The new shop is bright and spacious, spread over two floors. Surrey Hills has its usual coffee offering (espresso, batch-brew filter and pour-over), along with a full retail range of coffee, these days sold loose from tubs rather than in pre-packed bags. If you’re hungry, there’s a light breakfast and lunch menu with a good selection of cakes.
Krema Coffee started life in Farnham, where the original store opened its doors three years ago. Despite its relatively closeness to Guildford, for a variety of (not very good) reasons, I’ve still not visited, so I was quite pleased when Krema decided to come to me, opening its second store in Guildford. Naturally, the actual opening, at the end of March, took place while I was out of the country, but as soon as I was able, I paid Krema a visit.
Occupying a long, low-ceilinged spot at the castle end of Tunsgate in the centre of Guildford, Krema goes a surprisingly long way back, with a basement-like space at the back. When it comes to the coffee, Krema uses Horsham Coffee Roaster, sadly absent from Guildford town centre since the closure of Bar des Arts (although still available from The Flying Coffee Bean at the station). The Workhorse seasonal blend is the mainstay on the espresso machine, where it’s joined by a single-origin guest (also from Horsham). Meanwhile, there are a couple of options on pour-over through the V60, although in reality you can try any of the beans that Krema has in stock. If you’re hungry, there are light breakfast and lunch menus, backed up with copious quantities of cake.
In April, I heard rumours of a new coffee shop in my home town of Guildford from my friends at Surrey Hills Coffee. By May, I’d identified the site, an awkwardly-shaped corner unit opposite Waitrose. I became a regular visitor, wandering past and watching the coffee shop, Canopy Coffee, take shape over the next two months, wondering when it would open. The big day came in early July. Naturally, I was in America, so missed it.

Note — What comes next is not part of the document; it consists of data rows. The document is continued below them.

(** * Tiny platformer: physics step, collision resolution and camera

    A shallow embedding of the simulation core of
    [src/tiny_platformer_react_canvas_game.jsx]: the world constants, the
    level, [resolveCollisions], [update] and the part of the frame loop that
    feeds [update] its time delta.

    JavaScript numbers are modelled as exact rationals ([Q]): [0.999], [0.01]
    and [1/60] are the rationals they denote, arithmetic does not round, and
    there is no NaN or infinity.  Equality of numbers is [Qeq] ([==]).
    Where rounding decides a property, the camera's approach to its target,
    the same lines are also given on binary64 values ([followCamera64]).
    The mutable cells of the component ([player], [inputRef], [camera],
    [dtRef], [lastRef]) are the fields of one [World] record that every
    function takes and returns. *)

From Stdlib Require Import QArith Qabs Qminmax Qround Lqa Lia Bool List ZArith.
From Stdlib Require Import Strings.String.
From Stdlib Require Import Floats.
Import ListNotations.

Local Open Scope Q_scope.

(** ** Comparisons of the source, as boolean tests *)

Definition Qlt_bool (a b : Q) : bool := negb (Qle_bool b a).

Declare Scope js_scope.
Delimit Scope js_scope with js.
Notation "a <? b" := (Qlt_bool a b) (at level 70) : js_scope.
Notation "a <=? b" := (Qle_bool a b) (at level 70) : js_scope.
Notation "a >? b" := (Qlt_bool b a) (at level 70) : js_scope.
Notation "a >=? b" := (Qle_bool b a) (at level 70) : js_scope.
Local Open Scope js_scope.
(** C10. While a sender has an entry in the wizard table, a text of
    theirs that does not start with a slash goes to the wizard step and
    nowhere else: the handler does what the step does and delivers
    nothing.  The entry is removed exactly when the step has marked it
    done, the entries of other senders are not touched, and once the
    entry is gone such texts are ignored again. *)
Theorem wizard_routing env s m w :
  tableOk s ->
  out m = false ->
  startsWithSlash (text m) = false ->
  autosendStates s !! sender m = Some w ->
  let step := Bot.processAutosendWizardInput (sender m) w (text m) env s in
  let s1 := stateOf step in
  let s' := fst (run (Bot.handler m) env s) in
  snd (run (Bot.handler m) env s) = traceOf step
  /\ silent (traceOf step)
  /\ (Bot.wizardDone (sender m) s1 = true ->
      s' = withTable (delete (sender m)) s1)
  /\ (Bot.wizardDone (sender m) s1 = false -> s' = s1)
  /\ (autosendStates s' !! sender m = None
      <-> Bot.wizardDone (sender m) s1 = true)
  /\ (forall k, k <> sender m ->
                autosendStates s' !! k = autosendStates s !! k)
  /\ (autosendStates s' !! sender m = None ->
      forall env2 m2,
        sender m2 = sender m -> startsWithSlash (text m2) = false ->
        run (Bot.handler m2) env2 s' = (s', [])).
Proof.
  intros Hok Ho Hs Hw step s1 s'.
  pose proof (Mute_wizard (sender m) w (text m) env s) as Hmute.
  destruct (handler_wizard_run env s m w Hok Ho Hs Hw)
    as (res & s1' & t1 & w1 & E & Hw1 & Hother & Hd & Hrun).
  subst step s1 s'. unfold stateOf, traceOf in *. rewrite Hrun, E in *.
  cbn [fst snd] in *. rewrite Hd.
  split; [reflexivity |]. split; [exact Hmute |].
  assert (Hlook : autosendStates
                    (if done w1
                     then withTable (delete (sender m)) s1' else s1')
                  !! sender m = None
                  <-> done w1 = true).
  { destruct (done w1) eqn:Ed.
    - cbn. now rewrite lookup_delete_eq.
    - rewrite Hw1. split; discriminate. }
  split; [now intros -> |]. split; [now intros -> |].
  split; [exact Hlook |]. split.
  - intros k Hk. rewrite <- (Hother k Hk).
    destruct (done w1); [| reflexivity].
    cbn. now rewrite lookup_delete_ne.
  - intros Hgone env2 m2 Hsame Hs2. apply ignored_without_entry;
      [now rewrite Hsame | exact Hs2].
Qed.

(** The third step of a wizard: the text becomes the message of a new
    job and the entry goes away. *)
Lemma wizard_routing_witness :
  let env := {| failure := fun _ => None; me := mkAccount [] [] 0;
                dialogs := [] |} in
  let w := {| step := StepMessage; groups := Some [u "@a"];
              intervalText := Some (u "5m");
              intervalInfo := parseIntervalText (Some (u "5m"));
              done := false |} in
  let s := withTable (insert 7%Z w) initial in
  let m := mkMessage false (u "hello") 7 in
  autosendStates (fst (run (Bot.handler m) env s)) !! 7%Z = None
  /\ run (Bot.handler m) env (fst (run (Bot.handler m) env s))
     = (fst (run (Bot.handler m) env s), []).
Proof.
  intros env w s m.
  assert (Hok : tableOk s).
  { intros k w0 H. unfold s in H. cbn in H.
    destruct (decide (k = 7%Z)) as [-> | Hk].
    - rewrite lookup_insert_eq in H. now injection H as <-.
    - rewrite lookup_insert_ne in H by congruence.
      now rewrite lookup_empty in H. }
  assert (Hw : autosendStates s !! sender m = Some w)
    by apply lookup_insert_eq.
  destruct (wizard_routing env s m w Hok eq_refl eq_refl Hw)
    as (_ & _ & _ & _ & Hiff & _ & Hafter).
  assert (Hgone : autosendStates (fst (run (Bot.handler m) env s))
                  !! sender m = None).
  { apply Hiff. vm_compute. reflexivity. }
  split; [exact Hgone |].
  now apply (Hafter Hgone env m).
Defined.

(** ** The lists the handlers build are lists of targets *)

Lemma truthy_trimStart s :
  truthy (trimStart s) = existsb (fun c => negb (isWhiteSpace c)) s.
Proof.
  induction s as [| c r IH]; cbn; [reflexivity |].
  destruct (isWhiteSpace c); cbn; [exact IH | reflexivity].
Qed.

Lemma existsb_trimStart p s :
  (forall c, p c = true -> isWhiteSpace c = false) ->
  existsb p (trimStart s) = existsb p s.
Proof.
  intros Hp. induction s as [| c r IH]; cbn; [reflexivity |].
  destruct (isWhiteSpace c) eqn:E; cbn; [| reflexivity].
  rewrite IH. destruct (p c) eqn:Ep; [| reflexivity].
  apply Hp in Ep. congruence.
Qed.

Lemma truthy_rev (s : jsstring) : truthy (rev s) = truthy s.
Proof.
  destruct s as [| c r]; [reflexivity |]. cbn.
  now destruct (rev r).
Qed.

Lemma existsb_rev {A} (p : A -> bool) l : existsb p (rev l) = existsb p l.
Proof.
  induction l as [| x l IH]; cbn; [reflexivity |].
  rewrite existsb_app, IH. cbn. rewrite orb_false_r. apply orb_comm.
Qed.

(** An entry is a target when one of its units is not white space. *)
Lemma nonBlank_exists s :
  nonBlank s = existsb (fun c => negb (isWhiteSpace c)) s.
Proof.
  unfold nonBlank, trim, trimEnd.
  rewrite truthy_rev, truthy_trimStart, existsb_rev.
  apply existsb_trimStart. intros c H. now apply negb_true_iff.
Qed.

Lemma trimStart_head s c r :
  trimStart s = c :: r -> isWhiteSpace c = false.
Proof.
  induction s as [| d s IH]; cbn; [discriminate |].
  destruct (isWhiteSpace d) eqn:E; [exact IH |].
  intros H. injection H as <- _. exact E.
Qed.

(** A trimmed text is empty or ends with a unit that is not white
    space. *)
Lemma trim_last s :
  trim s = [] \/ exists y c, trim s = y ++ [c] /\ isWhiteSpace c = false.
Proof.
  unfold trim, trimEnd.
  destruct (trimStart (rev (trimStart s))) as [| c r] eqn:E; [now left |].
  right. exists (rev r), c. split; [reflexivity |].
  now apply trimStart_head in E.
Qed.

Hurrying back, I made up for lost time by becoming a semi-regularly visitor. I’m trying to work my way through the coffee menu, but Jonathon, the owner, changes it faster than I can drink it! A multi-roaster, Canopy gets small quantities of beans from roasters around the country, including Origin, Square Mile and, most recently, North Star. There are two options on espresso, with two more on pour-over through the Kalita Wave or Chemex. Canopy’s also experimenting with batch-brew through the Moccamaster for those in a hurry.
The food, by the way, is as special as the coffee, with an all-day breakfast/lunch menu featuring various staples on toast, locally-produced quiches and salads, backed up by a range of mouth-watering cakes, again all baked locally.